ENTRIES PROVIDED:
Lemma open_file_spec p i name flags s : finv s -> is_Some (procs s !! p) -> lowest_free p i (ftables_of s) ->
  wp (open_file p i name flags) (fun r s' => finv s' /\ fframe s s' /\ fspec p (FOpen 0 flags) (ftables_of s) r (ftables_of s')) s.
Proof.
  intros I Hp Hi. cbn [fspec]. unfold open_file. wp_step. apply wp_world. apply wp_kmalloc; [apply I| |].
  { intros w Hw Vw Lw. change (0 =? 0) with true. cbv iota. wp_step. destruct (gave_up s w ENOMEM) as (? & ? & ?); rewrite ?Vw; auto; done. }
  intros h w1 Hw1 V1 Hh HL L1. replace (h =? 0) with false by lia. wp_step. apply wp_world. p_simpl. wp_apply vfs_open_law; [done|]. intros r w2 (Hw2 & L2 & V2). p_simpl.
  rewrite L1 in L2. rewrite V1 in V2. destruct r as [e|n].
  { destruct V2 as [He V2]. wp_step. apply wp_world. p_simpl. apply wp_kfree; [done|lia|rewrite L2; set_solver|]. intros w3 Hw3 V3 L3. wp_step. p_simpl.
    destruct (gave_up s w3 e) as (? & ? & ?); rewrite ?V3, ?V2; auto; try done. by rewrite L3, L2, live_alloc_free. }
  destruct V2 as [Hn V2].
  wp_step. eapply (wp_mono _ (fun r s' => exists w, s' = set_pw w s /\ wok w /\ heap_live w = heap_live w2 /\ wv w = wv w2 /\
    match r with inl e => e <> 0 | inr o => Z.land flags O_APPEND = 0 -> o = 0 end)).
  { wp_step; boolify; [|wp_step; by exists w2]. apply wp_world. p_simpl. wp_apply vop_stat_law; [done| |].
    { rewrite V2, v_ref_refs, decide_True by done. pose proof (refs_nonneg s n I Hn). lia. }
    intros [e|o] w3 (Hw3 & L3 & V3 & Ho); p_simpl; exists w3; by split_and!. }
  intros r s' (w3 & -> & Hw3 & L3 & V3 & Ho). rewrite V2 in V3. rewrite L2 in L3.
  destruct r as [e|o]; [eapply wp_mono; [apply open_undo; try done; lia|]; cbv beta; naive_solver|].
  wp_step. apply wp_world. p_simpl. wp_apply lock_create_law; [done|]. intros l w4 (Hw4 & L4 & Hl). p_simpl. destruct Hl as [[-> V4]|(Hl & Hfresh & V4)].
  { change (0 =? 0) with true. cbv iota. eapply wp_mono; [apply (open_undo s w4 n h ENOMEM); try done; [lia|congruence|congruence]|]. cbv beta. naive_solver. }
  replace (l =? 0) with false by lia. wp_step. wp_step. p_simpl. wp_step. apply wp_ft_set; [done|destruct Hi; lia|]. p_simpl. replace (h =? 0) with false by lia. cbv iota. wp_step.
  rewrite V3 in Hfresh, V4. destruct (opened s w4 p i h n (Z.land flags O_ACCMODE) o l) as (? & ? & HF & E); try done; [by rewrite L4, L3|].
  split_and!; [done|done|]. right. exists i, h, n, o. split_and!; try done; [|lia]. unfold ftables_of. cbn [snd]. by rewrite lookup_fmap, HF.
Qed.

Lemma open_meets p filename flags s : finv s -> runs p s -> meets p (FOpen filename flags) s.
Proof.
  intros I [Ht Hp]. unfold meets. cbn [run_fcall]. unfold sys_open. wp_step. apply wp_world. wp_apply copyinstr_law; [apply I|]. intros r w1 (Hw1 & L1 & V1 & Hr).
  destruct (same_world s w1) as (I1 & F1 & E1); [done|done|done|done|].
  destruct r as [e|name]; [wp_step; split_and!; [done|done|]; left; split; [by eexists|done]|].
  wp_step. apply (wp_curproc p); [done|]. wp_step. eapply wp_mono; [by apply find_slot_spec|]. cbv beta. intros i s1 [-> Hi]. wp_step; boolify.
  { wp_step. split_and!; [done|done|]. left. by split; [eexists|]. }
  destruct Hi as [|Hi]; [done|]. eapply wp_mono; [by apply open_file_spec|]. cbv beta. intros r s' (? & ? & ?). split_and!; [done|by etransitivity|done].
Qed.

(** ** The current directory *)

Lemma wp_p_lock_acquire p x (Q : unit -> pst W -> Prop) s : procs s !! p = Some x -> p_lock x = false ->
  Q tt (set_procs (<[p := set_p_lock true x]> (procs s)) s) -> wp (p_lock_acquire p) Q s.
Proof. intros Hx Hl HQ. unfold p_lock_acquire. wp_step. apply (wp_proc_at p x); [done|]. wp_step. apply wp_kassert; [by rewrite Hl|]. by apply (wp_proc_put p x). Qed.

Lemma wp_p_lock_release p x (Q : unit -> pst W -> Prop) s : procs s !! p = Some x -> p_lock x = true ->
  Q tt (set_procs (<[p := set_p_lock false x]> (procs s)) s) -> wp (p_lock_release p) Q s.
Proof. intros Hx Hl HQ. unfold p_lock_release. wp_step. apply (wp_proc_at p x); [done|]. wp_step. apply wp_kassert; [by rewrite Hl|]. by apply (wp_proc_put p x). Qed.

Lemma unlock_lock x : p_lock x = false -> set_p_lock false (set_p_lock true x) = x.
Proof. by destruct x; cbn; intros ->. Qed.

(** The references a process holds through its working directory. *)
Lemma cwd_ref s p x : finv s -> procs s !! p = Some x -> p_cwd x <> 0 -> 0 < v_refs (wv (pw s)) (p_cwd x).
Proof.
  intros I Hx Hn. pose proof (fp_vnode _ _ _ _ _ (fi_pure _ I) _ Hn) as Hv. unfold vneed in Hv.
  pose proof (count_pos id (p_cwd x) (cwds (procs s)) p (p_cwd x) (cwds_lookup _ _ _ Hx) eq_refl). pose proof (count_nonneg fh_vnode (p_cwd x) (fhs s)). lia.
Qed.

Lemma fframe_cwd s w p x n : procs s !! p = Some x -> heap_live w = heap_live (pw s) -> (v_locks (wv w), v_spaces (wv w), v_curas (wv w), v_threads (wv w)) =
  (v_locks (wv (pw s)), v_spaces (wv (pw s)), v_curas (wv (pw s)), v_threads (wv (pw s))) -> fframe s (set_pw w (set_procs (<[p := set_p_cwd n x]> (procs s)) s)).
Proof.
  intros Hx EL [= E1 E2 E3 E4]. constructor; p_simpl; rewrite ?EL, ?E1, ?E2, ?E3, ?E4; try done; [|by eauto].
  rewrite fmap_insert. apply insert_id. by rewrite lookup_fmap, Hx.
Qed.

(** [p_cwd] goes from [x]'s to [dir], with the references. *)
Definition cwd_moved (dir : Z) (x : proc) (v : wview space_t) : wview space_t :=
  if p_cwd x =? 0 then v_ref dir 1 v else v_ref (p_cwd x) (-1) (v_ref dir 1 v).

Lemma cwd_moved_refs dir x v m : m <> 0 -> v_refs (cwd_moved dir x v) m = v_refs v m + (if decide (m = dir) then 1 else 0) - if decide (m = p_cwd x) then 1 else 0.
Proof. intros Hm. unfold cwd_moved. destruct (p_cwd x =? 0) eqn:E; boolify; rewrite !v_ref_refs; repeat destruct (decide _); lia. Qed.

Lemma cwd_moved_rest dir x v : (v_locks (cwd_moved dir x v), v_spaces (cwd_moved dir x v), v_curas (cwd_moved dir x v), v_threads (cwd_moved dir x v)) = (v_locks v, v_spaces v, v_curas v, v_threads v).
Proof. unfold cwd_moved. by destruct (p_cwd x =? 0). Qed.

Lemma vfs_setcurdir_spec p x dir s : finv s -> tproc s !! curt s = Some p -> procs s !! p = Some x -> 0 < v_refs (wv (pw s)) dir ->
  wp (vfs_setcurdir dir) (fun r s' => exists w, wok w /\ heap_live w = heap_live (pw s) /\
    ((r <> 0 /\ s' = set_pw w s /\ wv w = wv (pw s)) \/
     (r = 0 /\ s' = set_pw w (set_procs (<[p := set_p_cwd dir x]> (procs s)) s) /\ wv w = cwd_moved dir x (wv (pw s))))) s.
Proof.
  intros I Ht Hx Hr. unfold vfs_setcurdir. wp_step. apply (wp_curproc p); [done|]. wp_step. apply wp_world. wp_apply vop_gettype_law; [apply I|done|].
  intros [e|ty] w1 (Hw1 & L1 & V1 & He); p_simpl; [wp_step; exists w1; split_and!; auto|]. wp_step; boolify; [wp_step; exists w1; split_and!; auto; by left|].
  pose proof (fi_plock _ I p x Hx) as Hl. wp_step. apply wp_world. p_simpl. wp_apply vop_incref_law; [done|by rewrite V1|]. intros _ w2 (Hw2 & L2 & V2). p_simpl.
  wp_step. apply (wp_p_lock_acquire p x); [done|done|]. wp_step. apply (wp_proc_at p (set_p_lock true x)); [apply lookup_insert_eq|]. cbv zeta.
  wp_step. eapply wp_proc_put; [apply lookup_insert_eq|]. p_simpl. wp_step. eapply (wp_p_lock_release p); [apply lookup_insert_eq|done|]. p_simpl.
  replace (set_p_lock false _) with (set_p_cwd dir x) by (destruct x; cbn in *; by rewrite Hl). rewrite !insert_insert_eq. rewrite V1 in V2. rewrite L1 in L2. wp_step. wp_step; boolify.
  - apply wp_world. p_simpl. wp_apply vop_decref_law; [done| |].
    { rewrite V2, v_ref_refs. pose proof (cwd_ref s p x I Hx Heqb0). destruct (decide _); lia. }
    intros _ w3 (Hw3 & L3 & V3). wp_step. p_simpl. exists w3. split_and!; [done|congruence|]. right. split_and!; [done|done|]. rewrite V3, V2. unfold cwd_moved. by replace (p_cwd x =? 0) with false by lia.
  - wp_step. wp_step. exists w2. split_and!; [done|done|]. right. split_and!; [done|done|]. unfold cwd_moved. by replace (p_cwd x =? 0) with true by lia.
Qed.

Lemma chdir_meets p path s : finv s -> runs p s -> meets p (FChdir path) s.
Proof.
  intros I [Ht [x Hx]]. unfold meets. cbn [run_fcall fspec]. unfold sys_chdir. wp_step. apply wp_world. wp_apply copyinstr_law; [apply I|]. intros r w1 (Hw1 & L1 & V1 & Hr).
  destruct (same_world s w1) as (I1 & F1 & E1); [done|done|done|done|]. destruct r as [e|name]; [wp_step; split_and!; try done; left; by split; [eexists|]|].
  wp_step. unfold vfs_chdir. wp_step. apply wp_world. p_simpl. wp_apply vfs_lookup_law; [done|]. intros r w2 (Hw2 & L2 & V2). p_simpl. rewrite L1 in L2. destruct r as [e|vn].
  { destruct V2 as [He V2]. destruct (same_world s w2) as (? & ? & E2); [done|done|done|congruence|]. wp_step. replace (negb (e =? 0)) with true by lia. wp_step. split_and!; try done. left. by split; [eexists|]. }
  destruct V2 as [Hn V2]. rewrite V1 in V2. assert (finv (set_pw w2 s)) as I2.
  { apply finv_world; rewrite ?V2; try done; [by rewrite L2|]. intros m _. rewrite v_ref_refs. destruct (decide _); lia. }
  pose proof (refs_nonneg s vn I Hn) as Hpos. wp_step. eapply wp_mono; [apply (vfs_setcurdir_spec p x); [exact I2|done|done|]|]; p_simpl.
  { rewrite V2, v_ref_refs, decide_True by done. lia. }
  cbv beta. intros r s' (w3 & Hw3 & L3 & Hres). rewrite L2 in L3. wp_step. apply wp_world.
  destruct Hres as [(Hr0 & -> & V3)|(-> & -> & V3)]; p_simpl; rewrite V2 in V3.
  - wp_apply vop_decref_law; [done|rewrite V3, v_ref_refs, decide_True by done; lia|]. intros _ w4 (Hw4 & L4 & V4). wp_step. p_simpl. replace (negb (r =? 0)) with true by lia. wp_step.
    destruct (gave_up s w4 r) as (? & ? & ?); auto; rewrite ?V4, ?V3; try congruence; try done. intros m. apply v_ref_back.
  - wp_apply vop_decref_law; [done|rewrite V3, cwd_moved_refs, v_ref_refs by done; repeat destruct (decide _); try congruence; lia|]. intros _ w4 (Hw4 & L4 & V4). wp_step. p_simpl. change (negb (0 =? 0)) with false. cbv iota. wp_step.
    pose proof (cwd_moved_rest vn x (v_ref vn 1 (wv (pw s)))) as [= El Es Ec Eth]. split_and!; [| |done|by right].
    + split; [done| |].
      2:{ p_simpl. intros q y [[<- <-]|[_ Hq]]%lookup_insert_Some; [by apply (fi_plock _ I p x)|by eapply (fi_plock _ I)]. }
      p_simpl. rewrite L4, L3, V4, V3. unfold cwds. rewrite fmap_insert. apply (fpure_cwd _ (wv (pw s)) _ _ _ _ _ (p_cwd x)); [apply I|by apply cwds_lookup|exact El|]. intros m Hm. rewrite v_ref_refs, cwd_moved_refs, v_ref_refs by done. repeat destruct (decide _); try congruence; lia.
    + apply (fframe_cwd s w4 p x vn); [done|congruence|]. rewrite V4, V3. cbn [v_ref v_set_vrefs v_locks v_spaces v_curas v_threads]. by rewrite El, Es, Ec, Eth.
Qed.

Lemma vfs_getcurdir_spec p x s : finv s -> tproc s !! curt s = Some p -> procs s !! p = Some x ->
  wp vfs_getcurdir (fun r s' => exists w, s' = set_pw w s /\ wok w /\ heap_live w = heap_live (pw s) /\
    match r with
    | inl e => e <> 0 /\ wv w = wv (pw s)
    | inr d => d <> 0 /\ wv w = v_ref d 1 (wv (pw s))
    end) s.
Proof.
  intros I Ht Hx. unfold vfs_getcurdir. wp_step. apply (wp_curproc p); [done|]. pose proof (fi_plock _ I p x Hx) as Hl.
  wp_step. apply (wp_p_lock_acquire p x); [done|done|]. wp_step. apply (wp_proc_at p (set_p_lock true x)); [apply lookup_insert_eq|]. p_simpl. wp_step. wp_step; boolify.
  - wp_step. apply wp_world. p_simpl. wp_apply vop_incref_law; [apply I|by eapply cwd_ref|]. intros _ w (Hw & EL & EV). wp_step. p_simpl. wp_step.
    eapply (wp_p_lock_release p); [apply lookup_insert_eq|done|]. p_simpl. rewrite insert_insert_eq, unlock_lock, insert_id by done. wp_step. by exists w.
  - wp_step. wp_step. eapply (wp_p_lock_release p); [apply lookup_insert_eq|done|]. p_simpl. rewrite insert_insert_eq, unlock_lock, insert_id by done. wp_step. exists (pw s).
    split_and!; [done|apply I|done|done|done].
Qed.

(** The world after a look at the directory: nothing the client sees changed. *)
Definition looked (s s' : pst W) : Prop :=
  exists w, s' = set_pw w s /\ wok w /\ heap_live w = heap_live (pw s) /\ (forall m, v_refs (wv (pw s)) m <= v_refs (wv w) m) /\
    (v_locks (wv w), v_spaces (wv w), v_curas (wv w), v_threads (wv w)) = (v_locks (wv (pw s)), v_spaces (wv (pw s)), v_curas (wv (pw s)), v_threads (wv (pw s))).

WHAT IS BEING ASKED: Repeat exactly the lines from the first line of the records above through the line containing "match r with inl", both included, and nothing else.

THE ANSWER:
Lemma open_file_spec p i name flags s : finv s -> is_Some (procs s !! p) -> lowest_free p i (ftables_of s) ->
  wp (open_file p i name flags) (fun r s' => finv s' /\ fframe s s' /\ fspec p (FOpen 0 flags) (ftables_of s) r (ftables_of s')) s.
Proof.
  intros I Hp Hi. cbn [fspec]. unfold open_file. wp_step. apply wp_world. apply wp_kmalloc; [apply I| |].
  { intros w Hw Vw Lw. change (0 =? 0) with true. cbv iota. wp_step. destruct (gave_up s w ENOMEM) as (? & ? & ?); rewrite ?Vw; auto; done. }
  intros h w1 Hw1 V1 Hh HL L1. replace (h =? 0) with false by lia. wp_step. apply wp_world. p_simpl. wp_apply vfs_open_law; [done|]. intros r w2 (Hw2 & L2 & V2). p_simpl.
  rewrite L1 in L2. rewrite V1 in V2. destruct r as [e|n].
  { destruct V2 as [He V2]. wp_step. apply wp_world. p_simpl. apply wp_kfree; [done|lia|rewrite L2; set_solver|]. intros w3 Hw3 V3 L3. wp_step. p_simpl.
    destruct (gave_up s w3 e) as (? & ? & ?); rewrite ?V3, ?V2; auto; try done. by rewrite L3, L2, live_alloc_free. }
  destruct V2 as [Hn V2].
  wp_step. eapply (wp_mono _ (fun r s' => exists w, s' = set_pw w s /\ wok w /\ heap_live w = heap_live w2 /\ wv w = wv w2 /\
    match r with inl e => e <> 0 | inr o => Z.land flags O_APPEND = 0 -> o = 0 end)).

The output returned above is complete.